Dataset records
BEGIN
Lemma same_eval_boolean_ok s ctx : pure_text s → quiet_scope ctx →
  same_dm (λ _, True) (eval_boolean_ok (ambient := amb1) fuel s ctx) (eval_boolean_ok (ambient := amb2) fuel s ctx).
Proof.
  intros Hp Hc [k1 c1] [k2 c2] O1 O2. unfold eval_boolean_ok, eval_boolean_text. cbn [th_reads th_cache] in *.
  assert (Hs : same _ (λ _, True) (eval_boolean_text (H10 := amb1) fuel s ctx) (eval_boolean_text (H10 := amb2) fuel s ctx)).
  { apply (same_bind quiet_body); [by apply same_parse|]. intros e He. apply (same_bind quiet); [by apply quiet_evaluations|].
    intros v _. by apply same_lift. }
  destruct (Hs k1 k2) as (r & F1 & F2 & _). unfold eval_boolean_text in F1, F2. rewrite F1, F2. exists (caught r), c1, c2. done.
Qed.

Lemma input_context_quiet v payload : quiet v → quiet_scope payload → quiet_scope (input_context v payload).
Proof.
  intros Hv Hp. unfold input_context. assert (Hi : quiet_scope [("input", v)]) by (by repeat constructor). revert Hi.
  generalize [("input", v)] as acc. induction Hp as [|[k w] l Hw Hl IH]; intros acc Ha; [done|]. simpl. apply IH.
  destruct (is_some (map_get k acc)); [done|by apply ok_insert].
Qed.

Lemma same_entry clause entry payload :
  pure_text (ic_expression clause) → (∀ full, to_full_expression entry = Ok full → pure_text full) → quiet_scope payload →
  same_dm (λ _, True) (entry_holds (ambient := amb1) fuel clause entry payload) (entry_holds (ambient := amb2) fuel clause entry payload).
Proof.
  intros Hc He Hp. unfold entry_holds. destruct (_ || _); [by apply same_dm_ret|]. eapply same_dm_bind; [by apply same_eval_ok|].
  intros [value|] Hv; [|by apply same_dm_ret]. apply (same_dm_bind pure_text); [by apply same_dm_lift|]. intros full Hf.
  eapply same_dm_bind; [apply same_eval_boolean_ok; [done|]; apply input_context_quiet; [by apply Hv|done]|]. intros b _. by apply same_dm_ret.
Qed.

Lemma same_rule_fires r t payload : pure_table t → pure_rule r → quiet_scope payload →
  same_dm (λ _, True) (rule_fires (ambient := amb1) fuel r t payload) (rule_fires (ambient := amb2) fuel r t payload).
Proof.
  intros [Hi _] [Hr _] Hp. unfold rule_fires. revert Hr. generalize (dr_input_entries r) as entries. induction Hi as [|i l Hi Hl IH]; intros entries Hr.
  - by apply same_dm_ret.
  - destruct Hr as [|e entries He Hr]; [by apply same_dm_lift|]. eapply same_dm_bind; [by apply same_entry|]. intros [] _; [by apply IH|by apply same_dm_ret].
Qed.

Lemma same_outputs r t payload : pure_rule r → quiet_scope payload →
  same_dm (λ _, True) (evaluate_outputs (ambient := amb1) fuel r t payload) (evaluate_outputs (ambient := amb2) fuel r t payload).
Proof.
  intros [_ Hr] Hp. unfold evaluate_outputs. revert Hr. generalize (dr_output_entries r) as entries.
  induction (dt_outputs t) as [|o l IH]; intros entries Hr; [by apply same_dm_ret|]. cbn [outputs_from].
  assert (Ht : Forall pure_text (tail entries)) by (by destruct Hr). destruct (is_blank _) eqn:Eb; [by apply IH|].
  assert (He : pure_text (match entries with e :: _ => e | [] => "" end)) by (by destruct Hr).
  eapply same_dm_bind; [by apply same_eval_ok|]. intros v _. eapply same_dm_bind; [by apply IH|]. intros rest _. by apply same_dm_ret.
Qed.

Lemma same_first_match t safe : pure_table t → quiet_scope safe → ∀ rules, Forall pure_rule rules →
  same_dm (λ _, True) (first_match (ambient := amb1) fuel rules t safe) (first_match (ambient := amb2) fuel rules t safe).
Proof.
  intros Ht Hs rules Hr. induction Hr as [|r l Hr Hl IH]; [by apply same_dm_ret|]. cbn [first_match]. destruct (well_formed r t); [|done].
  eapply same_dm_bind; [by apply same_rule_fires|]. intros [] _; [|done]. eapply same_dm_bind; [by apply same_outputs|]. intros outs _. by apply same_dm_ret.
Qed.
End Two.

(** A decision free of denied builtins depends on the clock only through [now].  When the
    expressions of its table, the rewritten input entries included, pass the determinism check
    and the functions of the input read no surroundings, [evaluate] under a fixed clock has one
    outcome for every clock and entropy source of FEEL and every state of the parse cache; and
    under the system clock it has the outcome of the clock fixed at the instant read. *)
Theorem pure_table_replays d input fuel t (amb1 amb2 : Ambient) th1 th2 :
  pure_table (dd_table d) → quiet_scope input → (∀ id args, Forall quiet args → quiet (native_call id args)) →
  cache_ok (th_cache th1) → cache_ok (th_cache th2) →
  let fixed := mk_validator d (FixedClock t) in
  (dmn_evaluate (ambient := amb1) fixed fuel input th1).1 = (dmn_evaluate (ambient := amb2) fixed fuel input th2).1 ∧
  (now_utc (Ambient := amb1) (th_reads th1) = t →
   (dmn_evaluate (ambient := amb1) (mk_validator d SystemClock) fuel input th1).1 = (dmn_evaluate (ambient := amb2) fixed fuel input th2).1).
Proof.
  intros Ht Hi Hn O1 O2 fixed. unfold dmn_evaluate, decision_table, with_now, clock_now, mbind, dm_bind, mret, dm_ret. simpl.
  set (safe := map_insert NOW_VARIABLE (Instant t (Some Zulu)) input). assert (Hs : quiet_scope safe) by (by apply ok_insert).
  pose proof (same_first_match Hn amb1 amb2 fuel (dd_table d) safe Ht Hs _ (proj2 Ht)) as Hsame. split.
  - destruct (Hsame th1 th2 O1 O2) as (r & c1 & c2 & E1 & E2 & _). by rewrite E1, E2.
  - intros ->. fold safe. destruct (Hsame (mk_thread (S (th_reads th1)) (th_cache th1)) th2 O1 O2) as (r & c1 & c2 & E1 & E2 & _). by rewrite E1, E2.
Qed.
End Replays.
END
- **AIM OF THE TASK**: Would you restate every record word for word?

- **RESPONSE AREA**:
Lemma same_eval_boolean_ok s ctx : pure_text s → quiet_scope ctx →
  same_dm (λ _, True) (eval_boolean_ok (ambient := amb1) fuel s ctx) (eval_boolean_ok (ambient := amb2) fuel s ctx).
Proof.
  intros Hp Hc [k1 c1] [k2 c2] O1 O2. unfold eval_boolean_ok, eval_boolean_text. cbn [th_reads th_cache] in *.
  assert (Hs : same _ (λ _, True) (eval_boolean_text (H10 := amb1) fuel s ctx) (eval_boolean_text (H10 := amb2) fuel s ctx)).
  { apply (same_bind quiet_body); [by apply same_parse|]. intros e He. apply (same_bind quiet); [by apply quiet_evaluations|].
    intros v _. by apply same_lift. }
  destruct (Hs k1 k2) as (r & F1 & F2 & _). unfold eval_boolean_text in F1, F2. rewrite F1, F2. exists (caught r), c1, c2. done.
Qed.

Lemma input_context_quiet v payload : quiet v → quiet_scope payload → quiet_scope (input_context v payload).
Proof.
  intros Hv Hp. unfold input_context. assert (Hi : quiet_scope [("input", v)]) by (by repeat constructor). revert Hi.
  generalize [("input", v)] as acc. induction Hp as [|[k w] l Hw Hl IH]; intros acc Ha; [done|]. simpl. apply IH.
  destruct (is_some (map_get k acc)); [done|by apply ok_insert].
Qed.

Lemma same_entry clause entry payload :
  pure_text (ic_expression clause) → (∀ full, to_full_expression entry = Ok full → pure_text full) → quiet_scope payload →
  same_dm (λ _, True) (entry_holds (ambient := amb1) fuel clause entry payload) (entry_holds (ambient := amb2) fuel clause entry payload).
Proof.
  intros Hc He Hp. unfold entry_holds. destruct (_ || _); [by apply same_dm_ret|]. eapply same_dm_bind; [by apply same_eval_ok|].
  intros [value|] Hv; [|by apply same_dm_ret]. apply (same_dm_bind pure_text); [by apply same_dm_lift|]. intros full Hf.
  eapply same_dm_bind; [apply same_eval_boolean_ok; [done|]; apply input_context_quiet; [by apply Hv|done]|]. intros b _. by apply same_dm_ret.
Qed.

Lemma same_rule_fires r t payload : pure_table t → pure_rule r → quiet_scope payload →
  same_dm (λ _, True) (rule_fires (ambient := amb1) fuel r t payload) (rule_fires (ambient := amb2) fuel r t payload).
Proof.
  intros [Hi _] [Hr _] Hp. unfold rule_fires. revert Hr. generalize (dr_input_entries r) as entries. induction Hi as [|i l Hi Hl IH]; intros entries Hr.
  - by apply same_dm_ret.
  - destruct Hr as [|e entries He Hr]; [by apply same_dm_lift|]. eapply same_dm_bind; [by apply same_entry|]. intros [] _; [by apply IH|by apply same_dm_ret].
Qed.

Lemma same_outputs r t payload : pure_rule r → quiet_scope payload →
  same_dm (λ _, True) (evaluate_outputs (ambient := amb1) fuel r t payload) (evaluate_outputs (ambient := amb2) fuel r t payload).
Proof.
  intros [_ Hr] Hp. unfold evaluate_outputs. revert Hr. generalize (dr_output_entries r) as entries.
  induction (dt_outputs t) as [|o l IH]; intros entries Hr; [by apply same_dm_ret|]. cbn [outputs_from].
  assert (Ht : Forall pure_text (tail entries)) by (by destruct Hr). destruct (is_blank _) eqn:Eb; [by apply IH|].
  assert (He : pure_text (match entries with e :: _ => e | [] => "" end)) by (by destruct Hr).
  eapply same_dm_bind; [by apply same_eval_ok|]. intros v _. eapply same_dm_bind; [by apply IH|]. intros rest _. by apply same_dm_ret.
Qed.

Lemma same_first_match t safe : pure_table t → quiet_scope safe → ∀ rules, Forall pure_rule rules →
  same_dm (λ _, True) (first_match (ambient := amb1) fuel rules t safe) (first_match (ambient := amb2) fuel rules t safe).
Proof.
  intros Ht Hs rules Hr. induction Hr as [|r l Hr Hl IH]; [by apply same_dm_ret|]. cbn [first_match]. destruct (well_formed r t); [|done].
  eapply same_dm_bind; [by apply same_rule_fires|]. intros [] _; [|done]. eapply same_dm_bind; [by apply same_outputs|]. intros outs _. by apply same_dm_ret.
Qed.
End Two.

(** A decision free of denied builtins depends on the clock only through [now].  When the
    expressions of its table, the rewritten input entries included, pass the determinism check
    and the functions of the input read no surroundings, [evaluate] under a fixed clock has one
    outcome for every clock and entropy source of FEEL and every state of the parse cache; and
    under the system clock it has the outcome of the clock fixed at the instant read. *)
Theorem pure_table_replays d input fuel t (amb1 amb2 : Ambient) th1 th2 :
  pure_table (dd_table d) → quiet_scope input → (∀ id args, Forall quiet args → quiet (native_call id args)) →
  cache_ok (th_cache th1) → cache_ok (th_cache th2) →
  let fixed := mk_validator d (FixedClock t) in
  (dmn_evaluate (ambient := amb1) fixed fuel input th1).1 = (dmn_evaluate (ambient := amb2) fixed fuel input th2).1 ∧
  (now_utc (Ambient := amb1) (th_reads th1) = t →
   (dmn_evaluate (ambient := amb1) (mk_validator d SystemClock) fuel input th1).1 = (dmn_evaluate (ambient := amb2) fixed fuel input th2).1).
Proof.
  intros Ht Hi Hn O1 O2 fixed. unfold dmn_evaluate, decision_table, with_now, clock_now, mbind, dm_bind, mret, dm_ret. simpl.
  set (safe := map_insert NOW_VARIABLE (Instant t (Some Zulu)) input). assert (Hs : quiet_scope safe) by (by apply ok_insert).
  pose proof (same_first_match Hn amb1 amb2 fuel (dd_table d) safe Ht Hs _ (proj2 Ht)) as Hsame. split.
  - destruct (Hsame th1 th2 O1 O2) as (r & c1 & c2 & E1 & E2 & _). by rewrite E1, E2.
  - intros ->. fold safe. destruct (Hsame (mk_thread (S (th_reads th1)) (th_cache th1)) th2 O1 O2) as (r & c1 & c2 & E1 & E2 & _). by rewrite E1, E2.
Qed.
End Replays.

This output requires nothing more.